EXERCISE OBJECTIVE:
Keep to one stretch of the data below, the lines from the one with "set (chunk := if" up to and including the one with "induction k as", and return that stretch exactly.

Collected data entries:
Lemma strikes_bounds m : lockdown_ok m -> 0 <= strikes m <= threshold m + maxOverrides m.
Proof. intros [Ht Ho Hm Hs]. unfold strikes. destruct (state m); lia. Qed.

Lemma remaining_strikes m :
  lockdown_ok m ->
  RemainingAttempts m =
    (if decide (strikes m < threshold m) then threshold m else threshold m + maxOverrides m) - strikes m.
Proof.
  intros [Ht Ho Hm Hs]. unfold RemainingAttempts, strikes. destruct (state m).
  - rewrite decide_True by lia. rewrite i64_small; lia.
  - rewrite decide_False by lia. lia.
  - rewrite decide_False by lia. lia.
Qed.

#[export] Instance lockdownManager_laws : LockdownManagerLaws lockdownManager.
Proof.
  refine {| lm_ok := lockdown_ok; lm_strikes := strikes; lm_soft := threshold;
            lm_hard m := threshold m + maxOverrides m |}; cbn [lm_RecordFailure lm_RecordSuccess lm_State
    lm_RemainingAttempts lm_LockdownUntil lm_TriggerHard lockdownManager_interface].
  - intros m Hok. split; [by apply strikes_bounds|]. destruct Hok. lia.
  - intros stamp frames now m Hok. pose proof (RecordFailure_strike stamp frames now m Hok) as Hst.
    assert (lockdown_ok (RecordFailure stamp frames now m).1.1) as Hok'
      by exact (Lockdown.do_call_ok (Lockdown.CRecordFailure stamp frames now) m Hok).
    pose proof (RecordFailure_result stamp frames now m) as Hr.
    destruct (RecordFailure stamp frames now m) as [[m' out] [st err]]. cbn in *.
    destruct Hst as (Et & Eo & _ & Es & _). split_and!; [done|done|lia|done|].
    rewrite Hr, (state_phase m' Hok'). unfold phase, phase_of. by rewrite Et, Eo.
  - intros m Hok. split; [apply (Lockdown.do_call_ok CRecordSuccess m Hok)|done].
  - intros now m Hok. assert (lockdown_ok (State now m).1) as Hok' by exact (Lockdown.do_call_ok (CState now) m Hok).
    unfold State in *. destruct (bool_decide (state m = LockdownSoft) && time_After now (lockdownUntil m)) eqn:E; cbn in *.
    + apply andb_true_iff in E as [Es%bool_decide_eq_true Ea]. split_and!; try done.
      * unfold phase_of. destruct Hok'. cbn in *. rewrite decide_True; [done|cbn; lia].
      * right. pose proof (state_phase m Hok) as Ep. rewrite Es in Ep. split; [done|]. split; [|done].
        unfold time_After in Ea. unfold LockdownUntil. lia.
    + split_and!; try done; [by apply state_phase|by left].
  - intros m Hok. by apply remaining_strikes.
  - intros m Hok. split; [apply (Lockdown.do_call_ok CTriggerHard m Hok)|done].
Defined.

(** ** Audit logs *)

Class AuditLog (A : Type) := {
  al_Append : Z -> SecurityEvent -> A -> result A;
  al_Recent : Z -> A -> result (list SecurityEvent);
  al_Drain : A -> result (A * list SecurityEvent)
}.

(** A log holds its newest [al_cap] events, sealed. *)
Class AuditLogLaws (sha256 : list byte -> list byte) (A : Type) `{AuditLog A} := {
  al_ok : A -> Prop;
  al_spec : A -> spec_log;
  al_cap : A -> nat;
  append_law now e a :
    al_ok a -> exists a', al_Append now e a = Ret a' /\ al_ok a' /\ al_cap a' = al_cap a /\
      spec_call sha256 (al_cap a) (CAppend now e) (al_spec a) = Ret (al_spec a', []);
  recent_law n a :
    al_ok a -> al_Recent n a = ('(_, es) ← spec_call sha256 (al_cap a) (CRecent n) (al_spec a); Ret es);
  drain_law a :
    al_ok a -> exists a' es, al_Drain a = Ret (a', es) /\ al_ok a' /\ al_cap a' = al_cap a /\
      spec_call sha256 (al_cap a) CDrain (al_spec a) = Ret (al_spec a', es)
}.

Section RingLog.
Context (sha256 : list byte -> list byte) (sha256_length : forall l, length (sha256 l) = 32%nat).

#[export] Instance ring_AuditLog : AuditLog ringAuditLog := {|
  al_Append := Append sha256;
  al_Recent := Recent;
  al_Drain := Drain
|}.

#[export] Instance ring_AuditLogLaws : AuditLogLaws sha256 ringAuditLog.
Proof using sha256_length.
  refine {| al_ok := log_ok; al_spec := abs; al_cap := cap |}; cbn [al_Append al_Recent al_Drain ring_AuditLog].
  - intros now e a Hok. pose proof (do_call_refines sha256 sha256_length (CAppend now e) a Hok) as H. cbn [do_call] in H.
    destruct (Append sha256 now e a) as [a'|[]|]; cbn [mbind res_bind] in H; [|done].
    exists a'. by destruct H as (? & ? & ?).
  - intros n a Hok. pose proof (do_call_refines sha256 sha256_length (CRecent n) a Hok) as H. cbn [do_call] in H.
    destruct (Recent n a) as [es|[]|]; cbn [mbind res_bind] in H; [destruct H as (_ & _ & H)|]; by rewrite H.
  - intros a Hok. pose proof (do_call_refines sha256 sha256_length CDrain a Hok) as H. cbn [do_call] in H.
    destruct (Drain a) as [[a' es]|[]|]; [|done]. exists a', es. by destruct H as (? & ? & ?).
Defined.
End RingLog.

(** ** Examples *)

Definition sample_keys : list key_call :=
  [KStore [x01; x02] (inr [x0a]); KStore [x03] (inr [x0b]); KRetrieve "0a"; KRevoke "0a"; KRetrieve "0a"; KHandles].

Lemma key_store_is_a_map_witness :
  exists st os, key_run (H := locked_MVKStore (G := goMemoryGuard) 0 [] map_to_list) sample_keys
      (∅, NewLockedMVKStore) = Some (st, os) /\
    os = [OHandle "0a"; OHandle "0b"; OKey (Some [x01; x02]); ODone; OKey None; OHandles ["0b"]]%string /\
    exists m, key_spec sample_keys os ∅ m.
Proof.
  destruct (key_run (H := locked_MVKStore (G := goMemoryGuard) 0 [] map_to_list) sample_keys (∅, NewLockedMVKStore))
    as [[st os]|] eqn:E; [|by vm_compute in E].
  exists st, os. split; [done|]. split; [vm_compute in E; by injection E as _ <-|].
  destruct (key_store_is_a_map (G := goMemoryGuard) 0 [] map_to_list ∅ sample_keys st os (fun t => Permutation_refl _) E)
    as (m & Hm & _).
  exists m. exact Hm.
Defined.
(** The loop that fills the entropy file, with the calls of [progressFn]: the
    bytes written so far, of which the percentage and the message are made. *)
Fixpoint entropy_loop (fuel : nat) (written : Z) (w : W) (r : R) (progress : list Z)
    : option (W * R * list Z * option msg) :=
  if totalSize <=? written then Some (w, r, progress, None)
  else match fuel with
  | O => None
  | S fuel =>
      match rand_Read chunkSize r with
      | (r, inl err) => Some (w, r, progress, Some (Sprintf "read entropy: %w" [AMsg err]))
      | (r, inr buf) =>
          let toWrite := if chunkSize <? totalSize - written then chunkSize else totalSize - written in
          match Write (take (Z.to_nat toWrite) buf) w with
          | (w, Some err) => Some (w, r, progress, Some (Sprintf "write entropy: %w" [AMsg err]))
          | (w, None) =>
              let written := written + toWrite in
              entropy_loop fuel written w r (progress ++ [written])
          end
      end
  end.

(** [OpenFile] gives the empty file or an error, [Sync] an error or nil. *)
Definition GenerateEntropyFileWithProgress (OpenFile : msg + W) (Sync : W -> option msg) (r : R)
    : option (option W * R * list Z * option msg) :=
  match OpenFile with
  | inl err => Some (None, r, [], Some (Sprintf "open entropy file: %w" [AMsg err]))
  | inr w =>
      match entropy_loop 32 0 w r [] with
      | Some (w, r, progress, None) =>
          Some (Some w, r, progress, (fun err => Sprintf "sync entropy file: %w" [AMsg err]) <$> Sync w)
      | Some (w, r, progress, err) => Some (Some w, r, progress, err)
      | None => None
      end
  end.

(** Both terminate: every chunk takes at least one byte. *)
Lemma shred_pass_total pass fuel remaining w r :
  (Z.to_nat remaining <= fuel)%nat -> is_Some (shred_pass fuel pass remaining w r).
Proof.
  revert remaining w r. induction fuel as [|fuel IH]; intros remaining w r Hf; cbn;
    destruct (Z.leb_spec remaining 0); try by eexists. { lia. }
  set (chunk := if remaining <? shredBufSize then remaining else shredBufSize).
  destruct (rand_Read chunk r) as [r1 [err|buf]]; [by eexists|].
  destruct (Write buf w) as [w1 [err|]]; [by eexists|]. apply IH.
  assert (1 <= chunk) by (unfold chunk, shredBufSize; case_match; lia). lia.
Qed.

Lemma Shred_total w fileSize r : is_Some (Shred w fileSize r).
Proof.
  unfold Shred. generalize shredPasses at 2. intros k. revert w r.
  induction k as [|k IH]; intros w r; cbn [shred_loop]; [by eexists|].
  destruct (Seek0 w) as [w1 [err|]]; [by eexists|].
  destruct (shred_pass_total (shredPasses - S k) (Z.to_nat fileSize) fileSize w1 r (le_n _))
    as [[[w2 r2] [err|]] ->]; [by eexists|apply IH].
Qed.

RESPONSE TO THIS EXERCISE:
  set (chunk := if remaining <? shredBufSize then remaining else shredBufSize).
  destruct (rand_Read chunk r) as [r1 [err|buf]]; [by eexists|].
  destruct (Write buf w) as [w1 [err|]]; [by eexists|]. apply IH.
  assert (1 <= chunk) by (unfold chunk, shredBufSize; case_match; lia). lia.
Qed.

Lemma Shred_total w fileSize r : is_Some (Shred w fileSize r).
Proof.
  unfold Shred. generalize shredPasses at 2. intros k. revert w r.
  induction k as [|k IH]; intros w r; cbn [shred_loop]; [by eexists|].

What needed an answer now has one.